1. The international community should give higher priority to seeking more equitable access to the internet to support children’s education. Education actors, including governments, must work with technology and telecommunications providers to consider bold ideas such as free connectivity for schools. We recognise, however, that in countries where electricity supply is a challenge, its provision should take priority. 

2. We need the systematic and regular collection of data on schools’ access to the internet in each country, with a simple grading system for the quality of their bandwidth or mobile network coverage, using a globally accepted method. This should be overseen by an international body.

3. It is shocking that 42% of teachers bring their own digital device to school for work purposes. Providing access to technology devices and resources for teachers and children in disadvantaged groups must be a priority, accompanied by a better understanding of how technology can be most effectively deployed to reduce the digital divide.

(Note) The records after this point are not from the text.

(** ** Handlers *)
Section handlers.
Context `{GoRuntime} `{MapOrder} `{KubeLib} `{CronNext} `{FloatLib} `{UnstructuredLib} `{PageLib}.
Context (s : Server).

(* Go: console/internal/server/server.go renderError *)
Definition renderError (r : request) (code : Z) (msg : string) (err : error) : cprog response :=
  do (AttachError msg err);;
  mret (MkResponse code (PError (MkErrorData (MkHead "Error" (UserFrom r) false false) msg (err_text err) code))).

(* Go: console/internal/server/server.go handleHealthz *)
Definition handleHealthz : cprog response := mret (MkResponse 200 (PText "ok")).
(* Go: console/internal/server/server.go handleSignedOut *)
Definition handleSignedOut : cprog response := mret (render (PSignedOut (MkHead "Signed out" "" true false))).
Definition http_NotFound : response := MkResponse 404 (PPlain "404 page not found").

(* Go: console/internal/server/server.go handleList *)
Definition handleList (r : request) : cprog (outcome response) :=
  if negb (String.eqb (r_Path r) "/") then mret (Val http_NotFound)
  else
    synced ← ap_Synced (S_apps s);
    if negb synced then mret (Val (render (PList (warming_page (MkHead "Apps" (UserFrom r) false false)))))
    else
      apps ← ap_List (S_apps s);
      match apps with
      | Err err => resp ← renderError r 502 "Could not list Apps" err; mret (Val resp)
      | Ok apps =>
          stale ← ap_Stale (S_apps s);
          mret (match list_page (UserFrom r) stale (r_Query r) apps with
                | Val d => Val (render (PList d))
                | Panic => Panic
                end)
      end.

(** [getApp]: the object, or the not-found page. *)
(* Go: console/internal/server/server.go getApp *)
Definition getApp (r : request) (ns name : string) (k : umap → cprog response) : cprog response :=
  obj ← ap_Get (S_apps s) ns name;
  match obj with
  | Err err => renderError r 404 "App not found" err
  | Ok o => k o
  end.

(** [view.FromUnstructured(obj)] *)
Definition view_of (o : umap) : cprog View.App := now ← do CNow; mret (FromUnstructured now o).

Definition unavailable (app : View.App) : View.App := app <| VA_BuildMetricsNote := "metrics unavailable" |>.
(* Go: console/internal/server/server.go attachBuildMetrics @531-547 *)
Definition build_metrics (pod : Pod) (container : string) (usage : ContainerUsage) : BuildMetrics :=
  let memLim := containerMemLimit (Some pod) container in
  let '(pct, over) := StorageBar (CU_MemoryBytes usage) memLim in
  let bar := negb (pct =? StorageBarNoBar) in
  MkBuildMetrics container (CU_MemoryBytes usage) (HumanizeBytes (CU_MemoryBytes usage)) memLim
    (if 0 <? memLim then HumanizeBytes memLim else "")
    (if bar then pct else 0) (if bar then over else false) bar.
(* Go: console/internal/server/server.go attachBuildMetrics *)
Definition attachBuildMetrics (ns : string) (app : View.App) : cprog View.App :=
  match S_metrics s, S_pods s with
  | Some metrics, Some pods =>
      if negb (BuildActive app) || String.eqb (VB_PodName (VA_Build app)) "" then mret app
      else
        let container := defaultContainer (containerSteps (VA_Build app)) in
        pod ← pr_GetPod pods ns (VB_PodName (VA_Build app));
        match pod with
        | Err _ => mret (unavailable app)
        | Ok pod =>
            usages ← pm_PodMetrics metrics (p_NodeName (pod_Spec pod)) ns (VB_PodName (VA_Build app));
            match usages with
            | Err _ => mret (unavailable app)
            | Ok m => match m !! container with
                      | None => mret (unavailable app)
                      | Some usage =>
                          mret (app <| VA_BuildMetrics := Some (build_metrics pod container usage) |>)
                      end
            end
        end
  | _, _ => mret app
  end.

Valuing teachers’ experience

4. The leadership role played by experienced classroom teachers illustrates their critical importance to school systems. Governments and education authorities should re-evaluate strategies to retain and support experienced teachers, including enhanced salary scales and other forms of increasing motivation.

Technology and assessment

5. The use of technology for regular formative assessment by teachers is under-utilised and its development should be a priority for the education community and technology companies, including bespoke models for school systems with large class sizes and that use whole-class teaching.

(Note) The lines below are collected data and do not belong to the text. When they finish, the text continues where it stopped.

(** * F1 25 telemetry backend: decoder and reconciliation engine

    A shallow embedding of [src/backend/server.js].  The program keeps its
    state in module-level variables and mutates them from one UDP callback;
    here the variables are the fields of one [State] record and every handler
    is a function from the datagram and the state to the next state.

    Conventions of the embedding.
    - A JavaScript number that the program only ever uses as an integer is a
      [Z].  Every value read from a datagram is below 2^64 and the program
      adds or subtracts a handful of them, so no computation leaves the range
      in which JavaScript numbers are exact.
    - [null] and [undefined] are both [None]: the program tells them apart
      nowhere ([== null], [!= null], [??] and [?.] treat them alike, and the
      two [=== null] tests are on variables initialised to [null]).
    - A 32-bit float read from a datagram is kept as its bit pattern
      ([float32]); the handlers only store and forward these values.
    - A [Map] is an association list in insertion order ([JSMap]).
    - A [Buffer] read past the end throws [RangeError] in Node.js; the readers
      return a [result], and an uncaught throw ends the handler.
    - [broadcastState] sends [lapsState] to every viewer; a handler returns
      the documents it sent next to the state.

    Left out: the HTTP file server, the WebSocket transport, the timers and
    random numbers of the demo feed (its recomputation of the personal bests
    is embedded) and the wall-clock timer that clears [isConnected]; none of
    them writes the variables the handlers work on, the timer's flag apart. *)

From Stdlib Require Import ZArith List Bool Lia.
From Stdlib Require Import Strings.Byte.
From Stdlib Require Import Sorted Permutation.
Import ListNotations.
Open Scope Z_scope.

Set Implicit Arguments.

(** ** Exceptions *)

Inductive result (A : Type) : Type :=
| Ok (a : A)
| RangeError.

Arguments Ok {A} a.
Arguments RangeError {A}.

Definition bind {A B : Type} (r : result A) (k : A -> result B) : result B :=
  match r with
  | Ok a => k a
  | RangeError => RangeError
  end.

Notation "x <- e ;; k" := (bind e (fun x => k))
  (at level 61, e at next level, right associativity).

(** ** Buffers *)

Definition Buffer := list byte.
Definition float32 := Z.

Definition buf_length (buf : Buffer) : Z := Z.of_nat (length buf).

(** [buf[o]] for an index inside the buffer. *)
Definition byteAt (buf : Buffer) (o : Z) : Z :=
  Z.of_N (Byte.to_N (nth (Z.to_nat o) buf x00)).

Definition inBounds (buf : Buffer) (o n : Z) : bool :=
  (0 <=? o) && (o + n <=? buf_length buf).

Definition u16At (buf : Buffer) (o : Z) : Z :=
  byteAt buf o + 256 * byteAt buf (o + 1).

Definition u32At (buf : Buffer) (o : Z) : Z :=
  byteAt buf o + 256 * byteAt buf (o + 1) + 65536 * byteAt buf (o + 2)
  + 16777216 * byteAt buf (o + 3).

Definition u64At (buf : Buffer) (o : Z) : Z :=
  u32At buf o + 4294967296 * u32At buf (o + 4).

Definition readUInt8 (buf : Buffer) (o : Z) : result Z :=
  if inBounds buf o 1 then Ok (byteAt buf o) else RangeError.

Definition readInt8 (buf : Buffer) (o : Z) : result Z :=
  if inBounds buf o 1
  then Ok (if byteAt buf o <? 128 then byteAt buf o else byteAt buf o - 256)
  else RangeError.

Definition readUInt16LE (buf : Buffer) (o : Z) : result Z :=
  if inBounds buf o 2 then Ok (u16At buf o) else RangeError.

Definition readUInt32LE (buf : Buffer) (o : Z) : result Z :=
  if inBounds buf o 4 then Ok (u32At buf o) else RangeError.

Definition readBigUInt64LE (buf : Buffer) (o : Z) : result Z :=
  if inBounds buf o 8 then Ok (u64At buf o) else RangeError.

Definition readFloatLE (buf : Buffer) (o : Z) : result float32 :=
  if inBounds buf o 4 then Ok (u32At buf o) else RangeError.

(** [buf.subarray(a, b)] for [0 <= a <= b]: clamped to the buffer, never throws. *)
Definition subarray (buf : Buffer) (a b : Z) : Buffer :=
  firstn (Z.to_nat (b - a)) (skipn (Z.to_nat a) buf).

(** ** Maps

    A JavaScript [Map] with number keys.  Iteration follows insertion order;
    [set] on a present key keeps its place. *)

Definition JSMap (V : Type) : Type := list (Z * V).

Section JSMapOps.
Variable V : Type.

Fixpoint map_get (k : Z) (m : JSMap V) : option V :=
  match m with
  | [] => None
  | (k', v) :: m' => if k' =? k then Some v else map_get k m'
  end.

Definition map_has (k : Z) (m : JSMap V) : bool :=
  match map_get k m with Some _ => true | None => false end.

Fixpoint map_set (k : Z) (v : V) (m : JSMap V) : JSMap V :=
  match m with
  | [] => [(k, v)]
  | (k', v') :: m' =>
      if k' =? k then (k', v) :: m' else (k', v') :: map_set k v m'
  end.

Definition map_delete (k : Z) (m : JSMap V) : JSMap V :=
  filter (fun kv => negb (fst kv =? k)) m.

Definition map_keys (m : JSMap V) : list Z := map fst m.
Definition map_values (m : JSMap V) : list V := map snd m.
Definition map_clear (m : JSMap V) : JSMap V := [].

(** [new Map(pairs)]: later pairs win. *)
Definition map_of_pairs (l : list (Z * V)) : JSMap V :=
  fold_left (fun m kv => map_set (fst kv) (snd kv) m) l [].
End JSMapOps.

(** [Array.prototype.sort(cmp)]: stable; [cmp a b <= 0] keeps [a] before [b]. *)
Section Sort.
Variable A : Type.
Variable cmp : A -> A -> Z.

Fixpoint sort_insert (x : A) (l : list A) : list A :=
  match l with
  | [] => [x]
  | y :: l' => if cmp x y <=? 0 then x :: y :: l' else y :: sort_insert x l'
  end.

Definition js_sort (l : list A) : list A := fold_right sort_insert [] l.
End Sort.

(** A participant name: the UTF-8 bytes of the string. *)
Definition Name := list byte.

Inductive SessionKind : Type := time_trial | race | time_attack.

Definition SessionKind_eqb (a b : SessionKind) : bool :=
  match a, b with
  | time_trial, time_trial | race, race | time_attack, time_attack => true
  | _, _ => false
  end.

(** ** Protocol constants *)

Definition PACKET_ID_SESSION : Z := 1.
Definition PACKET_ID_LAP_DATA : Z := 2.
Definition PACKET_ID_PARTICIPANTS : Z := 4.
Definition PACKET_ID_CAR_TELEMETRY : Z := 6.
Definition PACKET_ID_SESSION_HISTORY : Z := 11.
Definition PACKET_ID_CAR_STATUS : Z := 7.
Definition PACKET_ID_CAR_DAMAGE : Z := 10.
Definition HEADER_SIZE : Z := 29.
Definition NUM_CARS : Z := 22.
Definition LAP_DATA_SIZE : Z := 57.
Definition CAR_STATUS_DATA_SIZE : Z := 55.
Definition CAR_TELEMETRY_DATA_SIZE : Z := 60.
Definition PARTICIPANT_DATA_SIZE : Z := 57.
Definition LAP_HISTORY_DATA_SIZE : Z := 14.
Definition CAR_DAMAGE_DATA_SIZE : Z := 46.

(** ** Records *)

(** PacketHeader as [parseHeader] returns it. *)
Module Header.
Record t : Type := mk {
  packetFormat : Z;
  gameYear : Z;
  gameMajorVersion : Z;
  gameMinorVersion : Z;
  packetVersion : Z;
  packetId : Z;
  sessionUID : Z;
  sessionTime : float32;
  frameIdentifier : Z;
  overallFrameIdentifier : Z;
  playerCarIndex : Z;
  secondaryPlayerCarIndex : Z
}.
End Header.

(** The record [parseLapDataForCar] returns for one car slot. *)
Module LapData.
Record t : Type := mk {
  lastLapTimeInMS : Z;
  currentLapTimeInMS : Z;
  sector1TimeMs : option Z;
  sector2TimeMs : option Z;
  sector3TimeMs : option Z;
  deltaToRaceLeaderMs : option Z;
  deltaToCarInFrontMs : option Z;
  lapDistance : float32;
  totalDistance : float32;
  safetyCarDelta : float32;
  carPosition : Z;
  currentLapNum : Z;
  pitStatus : Z;
  numPitStops : Z;
  sector : Z;
  currentLapInvalid : Z;
  penaltiesSec : Z;
  totalWarnings : Z;
  cornerCuttingWarnings : Z;
  numUnservedDriveThroughPens : Z;
  numUnservedStopGoPens : Z;
  gridPosition : Z;
  driverStatus : Z;
  resultStatus : Z;
  pitLaneTimerActive : Z;
  pitLaneTimeInLaneInMS : Z;
  pitStopTimerInMS : Z;
  pitStopShouldServePen : Z;
  speedTrapFastestSpeed : float32;
  speedTrapFastestLap : Z
}.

Mathematics teaching and technology

6. A representative body for teachers of mathematics should investigate engagement with digital teaching tools among maths teachers including their take-up of subject-specific teacher professional development and identify potential barriers to technology use for the benefit of children’s education worldwide. 

Teachers’ professional development

7. More focus on using digital resources should be given in teachers’ professional development with an emphasis on how these can support the context in which teachers are working, including in using digital learning platforms where appropriate.

8. Schools, regional authorities or governments should investigate ways to use technology to bring teachers together for more interactive training including semi-structured interactions in communities of practice.

Safeguarding

9. Schools should have robust safeguarding arrangements whenever digital communications are used by teachers to contact students, especially direct mSchools should have robust safeguarding arrangements whenever digital communications are used by teachers to contact students, especially direct messaging services. Regular training and support in staying safe online must be offered. Authorities must support schools and ensure these are in place, to protect children and teachers. 

Low-cost private schools

10. A credible, non-partisan organisation should conduct an independent evaluation of how technology is used for learning in low-cost private schools in low and middle-income countries. This should compare outcomes for children with those of government-funded schools in similar settings and contexts.